ディック・メリル
ディック・メリル(Henry Tyndall "Dick" Merrill、1894年2月1日 - 1982年10月31日)はアメリカ合衆国の民間パイロットである。1936年にアメリカとイギリスの間を往復する「ピンポン飛行」を行った他、1952年の大統領選挙でアイゼンハワーのキャンペーンで移動する飛行機のパイロットを務め、いくつかの速度記録を作った。イースタン航空で最も経験豊かなパイロットとして36,000時間以上の飛行を行い、生涯で4,5000時間の飛行経験を持ち、800万マイル(13,000,000km)を越える飛行を行った。
ミシシッピー州、Iukaに生まれた。第一次世界大戦で召集されフランス駐留中に飛行を学んだ。帰国後は鉄道会社で働いた。民間パイロットとして活動を始めるのは1920年にカーチス・ジェニーを600ドルで購入してからで1920年代はバーン・ストーマーとして働いた。その後、郵便飛行士となり、1930年に最も多くの郵便を運び、13,000ドルを稼ぐなど最高の民間飛行士としての評価を得た。
大西洋横断飛行を夢見ていたが、自らの資金は不足していた。飛行機の免許をとった金持ちの歌手ハリー・リッチマンと知り合うと、大西洋を往復して横断したパイロットがまだいないことで、冒険飛行に誘った。リッチマンはジョージ・ハッチンソンが実現しなかったニューヨークからロンドン、モスクワへの飛行のために造らせたヴァルティ V1Aを購入した。この飛行機はジミー・ドーリットルによってアメリカ大陸横断飛行の記録11時間59分を達成し、その6週間後にリーランド・アンドリュースがロサンゼルスからメキシコシティまでの速度記録を樹立した実績をもっていた。
メリルとリッチマンはさらに燃料タンクを増設し、エンジンを1000馬力のライトサイクロンエンジンに変え、定速プロペラを装備した。さらに電波方位計などの最新の装備をとりつけた。メリルのアイデアで、不時着水した時の浮力を得るために、翼内の空間などに41,000個のピンポン玉をつめた。

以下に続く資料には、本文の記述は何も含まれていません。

(* ===== verification/WsLoad.v ===== *)
(** * The load generator (cmd/wsload/main.go)

    A tool that subscribes connections to a topic, publishes messages stamped
    with the time, and reports latency percentiles and loss from the frames
    that come back.  Dialling, tickers and printing are the world outside. *)

From S2P Require Import Prelude GoStrings Utf8 Json Float Protocol Jobs Auth.
Local Open Scope Z_scope.

(** ** What subscribers and the publisher read *)

(** [received] is atomic, [latencies] is guarded by a mutex. *)
Record res : Type := Res { received : Z; latencies : list Z }.

Definition record (d : Z) (r : res) : res := Res (r.(received) + 1) (r.(latencies) ++ [d]).

(** The struct of [readLoop]: the type and [data.sent]. *)
Record frame : Type := { f_type : string; f_sent : Z }.

Definition data_fields : list (string * setter Z) := [("sent", set_int (λ v _, v))].

Definition frame_fields : list (string * setter frame) :=
  [("type", set_string (λ v f, {| f_type := v; f_sent := f.(f_sent) |}));
   ("data", λ j f, s ← unmarshal_struct data_fields f.(f_sent) j; Some {| f_type := f.(f_type); f_sent := s |})].

(** One frame at a subscriber, at [now] ns. *)
Definition on_frame (now : Z) (raw : string) (r : res) : res :=
  match j ← parse raw; unmarshal_struct frame_fields {| f_type := ""; f_sent := 0 |} j with
  | Some f =>
      if decide (f.(f_type) = "publish") then
        if decide (f.(f_sent) = 0) then r else record (wrap64 (now - f.(f_sent))) r
      else r
  | None => r
  end.

(** The struct of the publisher's reader. *)
Record reply : Type := { y_type : string; y_message : string }.

Definition reply_fields : list (string * setter reply) :=
  [("type", set_string (λ v f, {| y_type := v; y_message := f.(y_message) |}));
   ("message", set_string (λ v f, {| y_type := f.(y_type); y_message := v |}))].

(** The rejections so far and how often each reason was given. *)
Definition rejections : Type := Z * gmap string Z.

Definition on_reply (raw : string) (j : rejections) : rejections :=
  match v ← parse raw; unmarshal_struct reply_fields {| y_type := ""; y_message := "" |} v with
  | Some f =>
      if decide (f.(y_type) = "error")
      then (j.1 + 1, <[f.(y_message) := default 0 (j.2 !! f.(y_message)) + 1]> j.2)
      else j
  | None => j
  end.

(** ** What is published *)

Definition filler (payloadBytes : Z) : string := Nat.iter (Z.to_nat payloadBytes) (String "x"%char) "".

(** The ["data"] of message [i], keys in the order [json.Marshal] writes a
    map. *)
Definition message (i sent payloadBytes : Z) : json :=
  JObj [(key "filler", jstring (filler payloadBytes)); (key "seq", jint i); (key "sent", jint sent)].

(** The messages the loop writes when the context ends before message
    [stopped]. *)
Definition written (messages : Z) (stopped : option Z) : Z :=
  Z.max 0 match stopped with Some k => Z.min messages k | None => messages end.

(** The period of the ticker in ns; [Some None] is the panic of [NewTicker]. *)
Definition ticker (rate : Z) : option (option Z) :=
  if 0 <? rate then Some (let period := Z.quot 1000000000 rate in if 0 <? period then Some period else None) else None.

(** ** Connecting *)

(** The upgrade request of [dial]; the URL has no query of its own. *)
Definition dial_request (token userKey : string) : HTTPRequest := {|
  header := λ k, if bool_decide (k = "Authorization") && negb (bool_decide (token = "")) then "Bearer " +:+ token else "";
  query := λ k, if bool_decide (k = "userKey") then userKey else "" |}.

Inductive connected : Type :=
| SubscriberFailed (i : Z)
| SubscribeFailed (i : Z)
| PublisherFailed
| Ready (subscribers : Z).

Section connecting.
(** Whether the server takes a connection, and the frame that subscribes the
    [i]th. *)
Variable dial_ok : HTTPRequest → bool.
Variable subscribe_ok : Z → bool.

(** The loop of [run] over its subscribers, [n] of them left from [i] on, and
    the publisher after it. *)
Fixpoint connect (token : string) (i : Z) (n : nat) : connected :=
  match n with
  | O => if dial_ok (dial_request token "publisher") then Ready i else PublisherFailed
  | S n' =>
      if dial_ok (dial_request token ("sub-" +:+ FormatInt i)) then
        if subscribe_ok i then connect token (i + 1) n' else SubscribeFailed i
      else SubscriberFailed i
  end.

(** With [subscribers] at most 0 the loop does not run. *)
Definition connect_all (token : string) (subscribers : Z) : connected := connect token 0 (Z.to_nat subscribers).

(** [run] gets to publish exactly when every subscriber and the publisher are
    taken, and then it waits on all of them. *)
Lemma connect_ready token i n k : connect token i n = Ready k ↔
  k = i + Z.of_nat n ∧ dial_ok (dial_request token "publisher") = true ∧
  ∀ j, i ≤ j < i + Z.of_nat n → dial_ok (dial_request token ("sub-" +:+ FormatInt j)) = true ∧ subscribe_ok j = true.
Proof.
  revert i. induction n as [|n IH]; intros i; cbn [connect].
  { destruct (dial_ok _); (split; [|intros (-> & E & _)]); try done; [|f_equal; lia].
    intros [= <-]. split_and!; [lia|done|]. intros j Hj. lia. }
  destruct (dial_ok (dial_request token ("sub-" +:+ FormatInt i))) eqn:D.
  2: { split; [done|]. intros (_ & _ & H). destruct (H i); [lia|congruence]. }
  destruct (subscribe_ok i) eqn:B.
  2: { split; [done|]. intros (_ & _ & H). destruct (H i); [lia|congruence]. }
  rewrite IH. split; intros (-> & Hp & H); (split_and!; [lia|done|]); intros j Hj; [|apply H; lia].
  destruct (decide (j = i)) as [->|]; [done|apply H; lia].
Qed.

(** What the verifier answers for the same token and another user. *)
Lemma token_one_user `{!Lower} ParseWithClaims GetExpirationTime cfg token u v x y : u ≠ "" → v ≠ "" →
  NewJWT ParseWithClaims GetExpirationTime cfg (dial_request token u) = inr x →
  NewJWT ParseWithClaims GetExpirationTime cfg (dial_request token v) = inr y → u = v.
Proof.
  intros Hu Hv. unfold NewJWT. change (extractToken (dial_request token v)) with (extractToken (dial_request token u)).
  destruct (bool_decide (extractToken _ = "")); [done|]. destruct (ParseWithClaims _ _ _) as [claims|]; [|done].
  cbv zeta. set (sub := if bool_decide (string_claim claims "sub" = "") then _ else _). destruct (bool_decide (sub = "")); [done|].
  change (query (dial_request token u) "userKey") with u. change (query (dial_request token v) "userKey") with v.
  rewrite (bool_decide_eq_false_2 (u = "")), (bool_decide_eq_false_2 (v = "")) by done.
  repeat case_bool_decide; naive_solver.
Qed.

(** A server that checks tokens refuses the generator, whatever token it is
    given: each connection claims a user of its own in the query, and one
    token speaks for one user. *)
Theorem token_mode_never_ready `{!Lower} ParseWithClaims GetExpirationTime cfg token subscribers k :
  (∀ r, dial_ok r = true → ∃ x, NewJWT ParseWithClaims GetExpirationTime cfg r = inr (Some x)) → 0 < subscribers →
  connect_all token subscribers ≠ Ready k.
Proof.
  intros Hv Hs Hr. apply connect_ready in Hr as (_ & Hp & Hd). destruct (Hd 0) as [H0 _]; [lia|].
  apply Hv in Hp as [x Hp], H0 as [y H0]. assert ("publisher" = "sub-0") as [=] by by eapply token_one_user.
Qed.
End connecting.

(** ** The report *)

Definition quantiles : list (string * (Z * Z)) :=
  [("p50", (1, 2)); ("p90", (8106479329266893, 2 ^ 53)); ("p99", (4458563631096791, 2 ^ 52));
   ("p999", (8998192055486251, 2 ^ 53)); ("max", (1, 1))].


(** [int(q * float64(n-1))]: the product is rounded to a [float64]. *)
Definition index (q : Z * Z) (n : nat) : Z := float_part (q.1 * (Z.of_nat n - 1)) q.2.

Record summary : Type := { expected : Z; got : Z; lost : Z; percentiles : list (string * option Z) }.

(** [None] for a percentile is an index out of range. *)
Definition report (subscribers accepted : Z) (r : res) : summary :=
  let lat := merge_sort Z.le r.(latencies) in
  let expected := subscribers * accepted in
  {| expected := expected; got := r.(received); lost := expected - r.(received);
     percentiles :=
       if decide (lat = []) then []
       else (λ p : string * (Z * Z), (p.1, lat !! Z.to_nat (index p.2 (length lat)))) <$> quantiles |}.

(** [run] after the connections are closed. *)
Definition finish (subscribers messages : Z) (rejected : rejections) (r : res) : summary :=
  report subscribers (messages - rejected.1) r.

(** ** Reading the server's frames *)

Lemma set_fields_skipped {A} (fields : list (string * setter A)) name v fs a :
  find_field (λ n, bool_decide (n = name)) fields = None →
  find_field (λ n, bool_decide (fold_case n = fold_case name)) fields = None →
  set_fields fields ((key name, v) :: fs) a = set_fields fields fs a.
Proof. intros H1 H2. cbn [set_fields]. by rewrite field_of_key, H1, H2. Qed.

Ltac skip_field := rewrite set_fields_skipped by reflexivity.

Lemma message_wf i sent n : wf (message i sent n) = true.
Proof. unfold message. rewrite wf_obj. cbn [forallb fst snd]. by rewrite !key_ok, wf_jstring, !jint_wf. Qed.

(** What reaches the subscribers of a message. *)
Lemma sent_of_message i sent n : in_int64 sent →
  unmarshal_struct data_fields 0 (html (message i sent n)) = Some sent.
Proof.
  intros Hs. change (html (message i sent n)) with
    (JObj [(key "filler", html (jstring (filler n))); (key "seq", jint i); (key "sent", jint sent)]).
  cbn [unmarshal_struct]. do 2 skip_field. erewrite set_fields_found by reflexivity. by rewrite set_int_jint.
Qed.

Lemma publishFrame_wf topic d sid replay : wf d = true → wf (publishFrame topic d sid replay) = true.
Proof.
  intros Hd. unfold publishFrame. rewrite wf_obj, !fields_wf_app, !omit_wf by (done || apply wf_jstring).
  cbn [forallb fst snd]. by rewrite !key_ok, !wf_jstring, Hd.
Qed.

Lemma on_frame_publish now i sent n topic sid replay r : in_int64 sent → sent ≠ 0 →
  on_frame now (EncodePublish topic (Raw (message i sent n)) sid replay) r = record (wrap64 (now - sent)) r.
Proof.
  intros Hs Hne. unfold on_frame, EncodePublish. cbn [raw_value]. rewrite parse_print by apply publishFrame_wf, html_wf, message_wf.
  cbn [mbind option_bind]. unfold publishFrame. cbn [unmarshal_struct app].
  erewrite set_fields_found by reflexivity. rewrite set_string_jstring. cbn [mbind option_bind]. skip_field.
  erewrite set_fields_found by reflexivity. cbn [f_sent]. rewrite sent_of_message by done. cbn [mbind option_bind f_type].
  assert (∀ f, set_fields frame_fields (omit (bool_decide (sid = "")) "streamId" (jstring sid) ++ omit (negb replay) "replay" (JBool replay)) f = Some f) as Hrest.
  { intros f. unfold omit. destruct (bool_decide _), (negb replay); cbn [app]; repeat skip_field; done. }
  rewrite Hrest. cbn [mbind option_bind f_type f_sent]. rewrite decide_True by done. by rewrite decide_False.
Qed.
(** [__import__(name)] *)
Definition import (name : pystr) : IO unit :=
  perform (Imported name);;
  r <- read (fun mc => import_module mc name);;
  match r with
  | Some e => query (fun _ => Failed e)
  | None => ret tt
  end.

(** [Path(path).exists()] *)
Definition exists_ (path : pystr) : IO bool :=
  perform (Probed path);;
  query (fun mc => path_exists mc path).

(** [requests.get(url, timeout=...)], read for its [status_code] *)
Definition requests_get (url : pystr) (timeout : Z) : IO Z :=
  perform (Got url timeout);;
  query (fun mc => get_status mc url timeout).

Definition check_python_version : IO value :=
  version <- read version_info;;
  let '(major, minor, micro) := version in
  print [Txt (u"Python "); Num major; Txt (u"."); Num minor; Txt (u".");
         Num micro];;
  if ((major <? 3) || ((major =? 3) && (minor <? 8)))%Z then
    print [Txt (u"Python 3.8+ é requirido!")];;
    ret (VBool false)
  else
    print [Txt (u"Versão Python OK")];;
    ret (VBool true).

Definition check_system_info : IO value :=
  system <- read platform_system;;
  release <- read platform_release;;
  print [Txt (u"Sistema: "); Txt system; Txt (u" "); Txt release];;
  arch <- read platform_machine;;
  print [Txt (u"Arquitetura: "); Txt arch];;
  here <- query cwd;;
  print [Txt (u"Diretório atual: "); Txt here];;
  ret VNone.

Definition check_poetry : IO value :=
  try_except
    (result <- run_poetry;;
     let '(returncode, stdout) := result in
     if (returncode =? 0)%Z then
       print [Txt (strip stdout)];;
       print [Txt (u"Poetry instado corretamente")];;
       ret (VBool true)
     else
       print [Txt (u"Poetry não encontrado no PATH")];;
       ret VNone)
    BFileNotFoundError
    (fun _ =>
       print [Txt (u"Poetry não encontrado no PATH")];;
       ret (VBool false)).

Definition dependencies : list pystr :=
  [u"requests"; u"pandas"; u"dotenv"; u"loguru"].

Definition check_dependencies : IO value :=
  for_in dependencies (fun dep =>
    try_except
      (import dep;;
       print [Txt dep; Txt (u" instalado")])
      BImportError
      (fun _ => print [Txt dep; Txt (u" não instalado")]));;
  ret VNone.

Definition required_dirs : list pystr :=
  [u"dags"; u"dbt"; u"docker"; u"data"; u"streamlit"; u"notebooks";
   u"tests"; u"docs"; u"scripts"].

Definition newline : N := 10.

Definition check_project_structure : IO value :=
  print [Txt (newline :: u" Estrutura do projeto:")];;
  for_in required_dirs (fun dir_name =>
    found <- exists_ dir_name;;
    if (found : bool) then print [Txt dir_name; Txt (u"/")]
    else print [Txt dir_name; Txt (u"/ (não encontrado)")]);;
  ret VNone.

Definition test_api_connection : IO value :=
  try_except
    (import (u"requests");;
     status_code <- requests_get (u"https://api.scryfall.com/sets") 10;;
     if (status_code =? 200)%Z then
       print [Txt (u"Conexão com API Scrufall OK")];;
       print [Txt (u"Status: "); Num status_code];;
       ret (VBool true)
     else
       print [Txt (u"API retornou status "); Num status_code];;
       ret (VBool false))
    BException
    (fun e =>
       print [Txt (u"Erro na conexão: "); Err e];;
       ret (VBool false)).

(** ["=" * 50] *)
Definition rule : pystr := repeat 61%N 50.

Definition main : IO value :=
  print [Txt (u" KyberCorax - Teste de Ambiente")];;
  print [Txt rule];;
  print [Txt (newline :: u" Verificações do Sistema:")];;
  check_system_info;;
  print [Txt (newline :: u" Verificações de Software")];;
  python_ok <- check_python_version;;
  poetry_ok <- check_poetry;;
  (if truthy (if truthy python_ok then poetry_ok else python_ok) then
     print [Txt (newline :: u" Verificações de Dependências:")];;
     check_dependencies;;
     print [Txt (newline :: u" Teste de Conectividade:")];;
     test_api_connection;;
     ret tt
   else ret tt);;
  check_project_structure;;
  print [Txt (newline :: rule)];;
  print [Txt (u"Teste completo!")];;
  print [Txt (u"Se houver erro,  resolva antes de continuar")];;
  ret VNone.

(** What [m] returns and does on machine [mc]. *)
Definition outcome_of {A} (m : IO A) (mc : machine) : answer A :=
  fst (m mc []).

Definition effects_of {A} (m : IO A) (mc : machine) : list effect :=
  snd (m mc []).

(** A machine for the examples: Python 3.12 on Linux, and the rest as
    given. *)
Definition machine0 (poetry : answer (Z * pystr))
           (imports : pystr -> option error) (status : answer Z) : machine :=
  {| version_info := (3, 12, 1)%Z;
     platform_system := u"Linux";
     platform_release := u"6.1";
     platform_machine := u"x86_64";
     cwd := Done (u"/work");
     poetry_version := poetry;
     import_module := imports;
     path_exists := fun _ => Done true;
     get_status := fun _ _ => status |}.

End TestEnvironment.

(* ================================================================= *)
(** ** The JSON file: [json.dump], UTF-8, [json.load]

    The persister hands its summary to [json.dump], which writes to a
    file opened in text mode with the [utf-8] encoding.  This part
    follows the library: the encoder of [json.encoder], chunk by chunk as
    [json.dump] writes them; the strict UTF-8 codec of text files; and the
    decoder of [json.decoder] and [json.scanner], which reads the file
    back.

    Two conversions of [float] are taken from the interpreter as they
    are: [float.__repr__], which the encoder calls on a finite float, and
    [float], which the decoder calls on the text of a number that has a
    fraction or an exponent.  The limits of the machine (memory, the
    depth of recursion) are left out. *)

Module Json.
Import Py.
#[local] Open Scope N_scope.
#[local] Open Scope list_scope.

Record float_text : Type := {
  float_repr : spec_float -> pystr;
  float_of : pystr -> spec_float
}.

(** *** Characters *)

Definition is_digit (c : N) : bool := (48 <=? c) && (c <=? 57).

(** [" \t\n\r"] *)
Definition is_ws (c : N) : bool :=
  (c =? 32) || (c =? 9) || (c =? 10) || (c =? 13).

Definition hex_digit (d : N) : N := if d <? 10 then 48 + d else 87 + d.

Definition hex_value (c : N) : option N :=
  if is_digit c then Some (c - 48)
  else if (97 <=? c) && (c <=? 102) then Some (c - 87)
  else if (65 <=? c) && (c <=? 70) then Some (c - 55)
  else None.

(** *** [int.__repr__] and [int(text)]

    Both refuse a number of more than [sys.int_info.default_max_str_digits]
    digits with a [ValueError]. *)

Definition max_str_digits : nat := 4300.

Fixpoint uint_text (d : Decimal.uint) : pystr :=
  match d with
  | Decimal.Nil => []
  | Decimal.D0 d => 48 :: uint_text d
  | Decimal.D1 d => 49 :: uint_text d
  | Decimal.D2 d => 50 :: uint_text d
  | Decimal.D3 d => 51 :: uint_text d
  | Decimal.D4 d => 52 :: uint_text d
  | Decimal.D5 d => 53 :: uint_text d
  | Decimal.D6 d => 54 :: uint_text d
  | Decimal.D7 d => 55 :: uint_text d
  | Decimal.D8 d => 56 :: uint_text d
  | Decimal.D9 d => 57 :: uint_text d
  end.

Definition int_repr (z : Z) : outcome pystr :=
  match Z.to_int z with
  | Decimal.Pos d =>
      if (max_str_digits <? List.length (uint_text d))%nat
      then Raised ValueError
      else Returned (uint_text d)
  | Decimal.Neg d =>
      if (max_str_digits <? List.length (uint_text d))%nat
      then Raised ValueError
      else Returned (45 :: uint_text d)
  end.

(** The digits of a text that the scanner has matched as digits. *)
Fixpoint text_uint (s : pystr) : Decimal.uint :=
  match s with
  | [] => Decimal.Nil
  | c :: r =>
      let d := text_uint r in
      if c =? 48 then Decimal.D0 d
      else if c =? 49 then Decimal.D1 d
      else if c =? 50 then Decimal.D2 d
      else if c =? 51 then Decimal.D3 d
      else if c =? 52 then Decimal.D4 d
      else if c =? 53 then Decimal.D5 d
      else if c =? 54 then Decimal.D6 d
      else if c =? 55 then Decimal.D7 d
      else if c =? 56 then Decimal.D8 d
      else Decimal.D9 d
  end.

(** [int(text)] on the integer part of a number, [None] for the
    [ValueError] of the digit limit. *)
Definition int_of_text (s : pystr) : option Z :=
  match s with
  | c :: ds =>
      if c =? 45 then
        if (max_str_digits <? List.length ds)%nat then None
        else Some (Z.of_int (Decimal.Neg (text_uint ds)))
      else
        if (max_str_digits <? List.length s)%nat then None
        else Some (Z.of_int (Decimal.Pos (text_uint s)))
  | [] => None
  end.

(** *** The encoder *)

(** ['\\u{0:04x}'.format(n)] *)
Definition u_escape (n : N) : pystr :=
  [92; 117; hex_digit (n / 4096); hex_digit ((n / 256) mod 16);
   hex_digit ((n / 16) mod 16); hex_digit (n mod 16)].

(** [ESCAPE_DCT]: the short escapes, and [\u00XX] for the other control
    characters. *)
Definition escape_dct (c : N) : option pystr :=
  if c =? 92 then Some [92; 92]
  else if c =? 34 then Some [92; 34]
  else if c =? 8 then Some [92; 98]
  else if c =? 12 then Some [92; 102]
  else if c =? 10 then Some [92; 110]
  else if c =? 13 then Some [92; 114]
  else if c =? 9 then Some [92; 116]
  else if c <? 32 then Some (u_escape c)
  else None.

(** [encode_basestring], the encoder of [ensure_ascii=False]: what
    [ESCAPE] matches is replaced, the rest is kept. *)
Definition escape_char (c : N) : pystr :=
  match escape_dct c with
  | Some e => e
  | None => [c]
  end.

Definition encode_basestring (s : pystr) : pystr :=
  34 :: flat_map escape_char s ++ [34].

(** [encode_basestring_ascii], the encoder of [ensure_ascii=True]: what
    is outside [' '..'~'] is escaped too, by a surrogate pair beyond the
    basic plane. *)
Definition escape_char_ascii (c : N) : pystr :=
  match escape_dct c with
  | Some e => e
  | None =>
      if (32 <=? c) && (c <=? 126) then [c]
      else if c <? 65536 then u_escape c
      else
        let n := c - 65536 in
        u_escape (N.lor 55296 (N.land (N.shiftr n 10) 1023))
        ++ u_escape (N.lor 56320 (N.land n 1023))
  end.

Definition encode_basestring_ascii (s : pystr) : pystr :=
  34 :: flat_map escape_char_ascii s ++ [34].

Section Encoder.

Variable codec : float_text.
Variable ensure_ascii : bool.

(** The width of [indent]: [_indent = ' ' * indent]. *)
Variable indent : nat.

Definition encoder (s : pystr) : pystr :=
  if ensure_ascii then encode_basestring_ascii s else encode_basestring s.

(** [floatstr], with [allow_nan] at its default. *)
Definition floatstr (f : spec_float) : pystr :=
  match f with
  | S754_nan => [78; 97; 78]
  | S754_infinity false => [73; 110; 102; 105; 110; 105; 116; 121]
  | S754_infinity true => [45; 73; 110; 102; 105; 110; 105; 116; 121]
  | _ => float_repr codec f
  end.

(** ['\n' + _indent * level] *)
Definition newline_indent (level : nat) : pystr :=
  10 :: repeat 32 (indent * level)%nat.

(** The values that make one chunk. *)
Definition atom (o : value) : option (outcome pystr) :=
  match o with
  | VStr s => Some (Returned (encoder s))
  | VNone => Some (Returned [110; 117; 108; 108])
  | VBool true => Some (Returned [116; 114; 117; 101])
  | VBool false => Some (Returned [102; 97; 108; 115; 101])
  | VInt z => Some (int_repr z)
  | VFloat f => Some (Returned (floatstr f))
  | VList _ | VDict _ => None
  end.

Definition prepend (buf : pystr) (c : outcome pystr) : outcome pystr :=
  match c with
  | Returned t => Returned (buf ++ t)
  | Raised e => Raised e
  end.

(** The loop of [_iterencode_list]: [buf] is yielded with an item that
    makes one chunk, and ahead of the chunks of a list or a dict. *)
Fixpoint list_chunks (enc : value -> list (outcome pystr))
         (sep : pystr) (buf : pystr) (lst : list value)
  : list (outcome pystr) :=
  match lst with
  | [] => []
  | value :: rest =>
      match atom value with
      | Some c => [prepend buf c]
      | None => Returned buf :: enc value
      end ++ list_chunks enc sep sep rest
  end.

(** The loop of [_iterencode_dict]. *)
Fixpoint dict_chunks (enc : value -> list (outcome pystr))
         (sep : pystr) (first : bool) (dct : list (pystr * value))
  : list (outcome pystr) :=
  match dct with
  | [] => []
  | kv :: rest =>
      (if first then [] else [Returned sep])
      ++ Returned (encoder (fst kv)) :: Returned [58; 32] :: enc (snd kv)
      ++ dict_chunks enc sep false rest
  end.

(** [_iterencode(o, level)], the chunks in the order they are yielded.
    A chunk that is [Raised] is the exception the generator stops with:
    what comes after it in the list is never asked for. *)
Fixpoint iterencode (level : nat) (o : value) {struct o}
  : list (outcome pystr) :=
  match o with
  | VList [] => [Returned [91; 93]]
  | VList lst =>
      list_chunks (iterencode (S level))
                  (44 :: newline_indent (S level))
                  (91 :: newline_indent (S level)) lst
      ++ [Returned (newline_indent level); Returned [93]]
  | VDict [] => [Returned [123; 125]]
  | VDict dct =>
      Returned [123] :: Returned (newline_indent (S level))
      :: dict_chunks (iterencode (S level))
                     (44 :: newline_indent (S level)) true dct
      ++ [Returned (newline_indent level); Returned [125]]
  | _ =>
      match atom o with
      | Some c => [c]
      | None => []
      end
  end.
Lemma X6_queue_is_fifo_witness :
  let w := run Scenario.started (initial "me") in
  let l := [Scenario.bob_video; Scenario.carol_audio; Scenario.dave_video] in
  let w' := run (announce 4 l) w in
  deviceRef w = None ∧
  sockets w !! 4 = Some (mkSocket true (mkEnv "me" Scenario.info)) ∧
  (pendingProducers w' = pendingProducers w ++ l ∧
   detections w' = detections w ∧
   trace w' = trace w ∧ pool w' = pool w ∧ deviceRef w' = None).
Proof.
  split; [vm_compute; reflexivity|]. split; [vm_compute; reflexivity|].
  apply (X6_queue_is_fifo (run Scenario.started (initial "me")) 4
           (mkEnv "me" Scenario.info)
           [Scenario.bob_video; Scenario.carol_audio; Scenario.dave_video]);
    vm_compute; reflexivity.
Defined.





(** ** What holds in every state the component can reach *)

(** X9: in every state the component can reach in which the session is
    marked as broadcasting, the socket ref holds a socket, and the component
    has not disconnected it. *)
Theorem X9_broadcasting_has_socket (uid : string) (es : list Event) :
  let w := run es (initial uid) in
  isBroadcasting w = true ->
  exists sid s,
    socketRef w = Some sid ∧ sockets w !! sid = Some s ∧ s_open s = true.
Proof.
  intros w.
  apply (run_invariant LiveSocket); [apply live_step | apply live_initial].
Qed.

Lemma X9_broadcasting_has_socket_witness :
  let w := run Scenario.broadcasting (initial "me") in
  isBroadcasting w = true ∧
  exists sid s,
    socketRef w = Some sid ∧ sockets w !! sid = Some s ∧ s_open s = true.
Proof.
  split; [vm_compute; reflexivity|].
  apply (X9_broadcasting_has_socket "me" Scenario.broadcasting). vm_compute; reflexivity.
Defined.

(** X10: in every state the component can reach, the producer set holds
    nothing but a producer under ["video"] and a producer under ["audio"]:
    at most two entries, however often the send transport is negotiated. *)
Theorem X10_producers_video_audio (uid : string) (es : list Event) :
  let w := run es (initial uid) in
  (forall key, is_Some (producersRef w !! key) -> key = "video" ∨ key = "audio") ∧
  size (producersRef w) ≤ 2.
Proof.
  intros w.
  assert (H : ProducerKinds w).
  { apply run_invariant; [apply kinds_step | apply kinds_initial]. }
  split; [exact H | apply kinds_size, H].
Qed.

Lemma X10_producers_video_audio_witness :
  let w := run (Scenario.negotiated ++
                [Notify 4 (NRouterCapabilities "caps"); Resume 12 RUnit;
                 Resume 13 (RAckTransport (mkTransportParams "send-2"));
                 Resume 15 (RProducer "local-video-2");
                 Resume 16 (RProducer "local-audio-2")]) (initial "me") in
  ((forall key, is_Some (producersRef w !! key) -> key = "video" ∨ key = "audio") ∧
   size (producersRef w) ≤ 2) ∧
  producersRef w !! "video" = Some (mkProducer "local-video-2") ∧
  producersRef w !! "audio" = Some (mkProducer "local-audio-2") ∧
  size (producersRef w) = 2.
Proof.
  split; [|vm_compute; repeat split; vm_compute; reflexivity].
  apply (X10_producers_video_audio "me").
Defined.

1936年9月2日、メリルとリッチマンはロンドンに向けて出発した。飛行し、イギリス海岸の1000kmほどに近づいた時、悪天候に見舞われ、2人はロンドンの西、300KmウェールズのLlandeiloに着陸することに決めた。最初の飛行時間は18時間36分で、それまでの最短時間での大西洋横断飛行となった。翌朝ロンドンまで飛行した。
9月14日にイギリスのサウスポートからアメリカへの帰路飛行に出発した。逆風に妨げられ、機体を軽くするためにメリルは500ガロンの燃料を投棄することに決めた。リッチマンはパニックに陥ったが、メリルはニューファンドランド島のムスグレイブ・ハーバーの湿原に不時着させた。簡単な修理と燃料の補給を行って1週間後にニューヨークへ帰還した。
この飛行のためにリッチマンは36万ドルを使った。この飛行は「ピンポンフライト」と呼ばれるようになったが、数年後、リッチマンはサインした飛行に使ったピンポン玉を売り出した。
1937年には、出版業者のハーストに雇われ、ジョージ6世の戴冠式の写真を運ぶために、ロッキード エレクトラで大西洋往復飛行を再び行った。副操縦士は27歳のジャック・ラムビーであった。飛行の直前に起こったヒンデンブルク号の事故の写真を積んでイギリスに飛行したメリルらは、戴冠式の写真を持ち帰り、両国のハーストの新聞にそれぞれ初めて掲載された。メリルはこの飛行でハーモン・トロフィーを受賞した。
第二次世界大戦中は兵士となるには年齢が過ぎていたので、民間パイロットとしてヒマラヤ山脈越えの輸送飛行に従事した。戦後はイースタン航空に復帰した。1948年には操縦するロッキード コンステレーションの飛行中に脱落したプロペラが機体を引き裂き、乗務員を死亡させる事故に遭遇するが、69人の乗客を無事に生還させた。1961年、DC-8でニューヨークからマイアミまでの飛行を最後にイースタン航空を引退した。引退時点では最も飛行距離の多い民間パイロットであり、33年間で36,650時間の飛行時間は2位の記録であった。80歳になるまで飛行を続け、1966年に友人の俳優と世界一周飛行を行い。1970年にはFAIのゴールドエアメダルを受賞した。飛行をやめた後はヴァージニア州のシャノン航空博物館の館長を務めた。